Three years ago, Sharon F., who lives in a small town in upstate New York, was married to an attorney and working as a nursing assistant. Today, she is separated from her husband, homeless, buried in debt and faces misdemeanor charges for shoplifting. Not coincidentally, it was three years ago that Sharon’s doctor wrote a prescription for Abilify to treat her depression. She had informed her doctor that her current medication, Zoloft, was no longer working. She began taking both medications simultaneously.
It wasn’t long before the gambling started. Recently, Sharon has been arrested several times for petty larceny. She’s not the only one who has been affected by Abilify. When she failed to pay her rent for several months, her landlord, an antique dealer who relied on that income, was forced to rent out his own home and move in with his parents. Despite his efforts to work out an opportunity with Sharon to catch up, he is unlikely to recover all of the money he is owed.
Sharon’s story is similar to many others who found themselves suffering from impulse control issues once they started taking Abilify. A paper published in the April 2011 issue of the British Journal of Psychiatry reported three cases of patients whose propensity to gamble intensified after taking Abilify. One of those patients had been a compulsive gambler for well over a decade. Shorty after his psychiatrist prescribed Abilify, the patient reported being obsessed with gambling.
According to the article, “his gambling activity became both impulsive and involved extensive planning in obtaining funds to gamble, including the use of crime.” Another patient said that gambling had become his entire reason for living. Whereas he had been spending about half his income on gambling before taking Abilify, he was spending virtually all of it while on the medication. The third patient who had never gambled before began experiencing “strong urges to gamble,” along with a “euphoric feeling when thinking about gambling.”

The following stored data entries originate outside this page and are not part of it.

(** A signal: the first waiter leaves the queue and its eventfd is written; a
    unit of the running coroutine goes to the waiter. *)
Lemma signal_calm w s q G r a sem x fd l :
  calm w s q G r -> w_sems w !! sem = Some x -> sem_wqueue x = fd :: l ->
  (lock sem -> sem ∈ l_held (locks_of G a) /\ sem ∉ l_in (locks_of G a)) -> is_Some (cl_sems env !! sem) ->
  exists k, os_eventfd_write fd 1 (w_kern w) = (0, k) /\
    calm (set_w_sems (<[sem := set_sem_wqueue l x]> (w_sems w)) (set_w_kern k w)) s q
      (set_locks a (given sem (locks_of G a)) G) r.
Proof.
  intros Hcm Hx Hl Hlock Hcl. pose proof (cm_owners _ _ _ _ _ _ Hcm) as Hown. pose proof (cm_permits _ _ _ _ _ _ Hcm) as Hp.
  destruct (ow_queue _ _ _ _ Hown sem x fd Hx) as (H0 & b & Hfd & Hb); [rewrite Hl; left|].
  destruct (eventfd_write_open (w_kern w) fd 1 0 H0) as (k & Hk & Hfd1 & Hoth); [lia|lia|].
  exists k. split; [done|]. pose proof (write_onward fd 1 (w_kern w)) as Hnow. pose proof (write_registered fd 1 (w_kern w)) as Hreg.
  rewrite Hk in Hnow, Hreg. cbn [snd] in Hnow, Hreg.
  pose proof (sem_fd_apart w s q G r b fd sem Hcm Hb Hcl) as Hsc.
  apply (calm_outside w s q G r); [done|done|done|done|by intros| | |].
  - apply (owners_locks env _ s G); [|done].
    pose proof (owners_sems w s G sem x (set_sem_wqueue l x) Hown Hx ltac:(by exists [fd])) as Hown1.
    assert (Hnotin : forall sem1 x1, <[sem := set_sem_wqueue l x]> (w_sems w) !! sem1 = Some x1 -> fd ∉ sem_wqueue x1).
    { intros sem1 x1 [[<- <-]|[Hne H1]]%lookup_insert_Some; simpl.
      - pose proof (ow_nodup _ _ _ _ Hown sem x Hx) as Hnd. rewrite Hl in Hnd. by apply NoDup_cons in Hnd as [? _].
      - intros Hin. destruct (ow_queue _ _ _ _ Hown sem1 x1 fd H1 Hin) as (_ & c & Hc & Hc2). congruence. }
    destruct Hown1. split; try done; simpl in *.
    + intros fd1. rewrite Hreg. apply ow_reg.
    + intros c fd1 sem1 Hc. destruct (ow_open c fd1 sem1 Hc) as (H1 & H2 & H3). split_and!; [done|done|].
      destruct (decide (fd1 = fd)) as [->|Hne]; [left; exists 1; done|]. unfold signalled. by rewrite Hoth.
    + intros sem1 x1 fd1 H1 Hin. destruct (ow_queue sem1 x1 fd1 H1 Hin) as [H2 H3]. split; [|done].
      rewrite Hoth; [done|]. intros ->. by apply (Hnotin sem1 x1).
  - apply (permits_step env w G); [done|done| | |].
    + intros sem2 cap x2 H2 Hx2 Hr. simpl. rewrite tally_update with (d := no_locks) by done. fold (locks_of G a).
      rewrite (woken_write (w_kern w) k fd sem sem2 b); try done.
      2: { intros c sem3 Hc. by apply (ow_inj _ _ _ _ Hown c b fd sem3 sem). }
      rewrite (holds_given sem sem2 cap) by done. destruct (decide (sem2 = sem)) as [->|Hne].
      * rewrite Hx in Hx2. injection Hx2 as <-. rewrite lookup_insert_eq. eexists. split_and!; [done|done|].
        destruct (Hlock ltac:(by eexists)) as [Hh _]. unfold holds at 2. rewrite !bool_decide_true by done. simpl. lia.
      * rewrite lookup_insert_ne by done. exists x2. rewrite bool_decide_false by done. simpl. split_and!; [done|done|lia].
    + intros sem2. rewrite tally_set_locks by done. unfold enters. rewrite given_in. lia.
    + apply set_locks_held; [apply Hp|]. destruct (cl_sems env !! sem) as [[cap|]|] eqn:E;
        [apply given_held; [by apply (locks_of_held w)|apply Hlock; by eexists]|..];
        unfold given; rewrite E; by apply (locks_of_held w).
  - apply (chans_step env w G); [apply Hcm|done| |by intros|apply set_locks_ends, given_ends].
    intros fd1 Hf. apply Hoth. by intros ->.
Qed.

This is exactly how Abilify works. By overstimulating dopamine receptors in the brain, senses of pleasure are greatly intensified. This was the finding of a study published in the journal Addictive Behaviors over three years ago. Researchers had found that dopamine replacement therapy was a major risk factor in development compulsive behaviors and an inability to control addictions. These behaviors also include compulsive shopping and hypersexual behavior.
Within two years of being on Abilify, the third patient had racked up debts of £25,000 (approximately $38,000 USD at the time) from gambling at Internet casinos. In all of the aforementioned cases, the gambling behaviors were either greatly reduced or disappeared altogether once Abilify was discontinued.
Although compulsive gambling has been listed as a possible side effect on labels of Abilify and its generic versions, it is weak and fails to describe just how serious the problem can be. Neither has it adequately warned of other behaviors that may result from taking the medication.
Although new warnings were added this past May, it’s too little too late for people like Sharon. The question now is – if Otsuka America and Bristol-Myers Squibb were aware of these behavioral issues, why weren’t stronger warnings issued?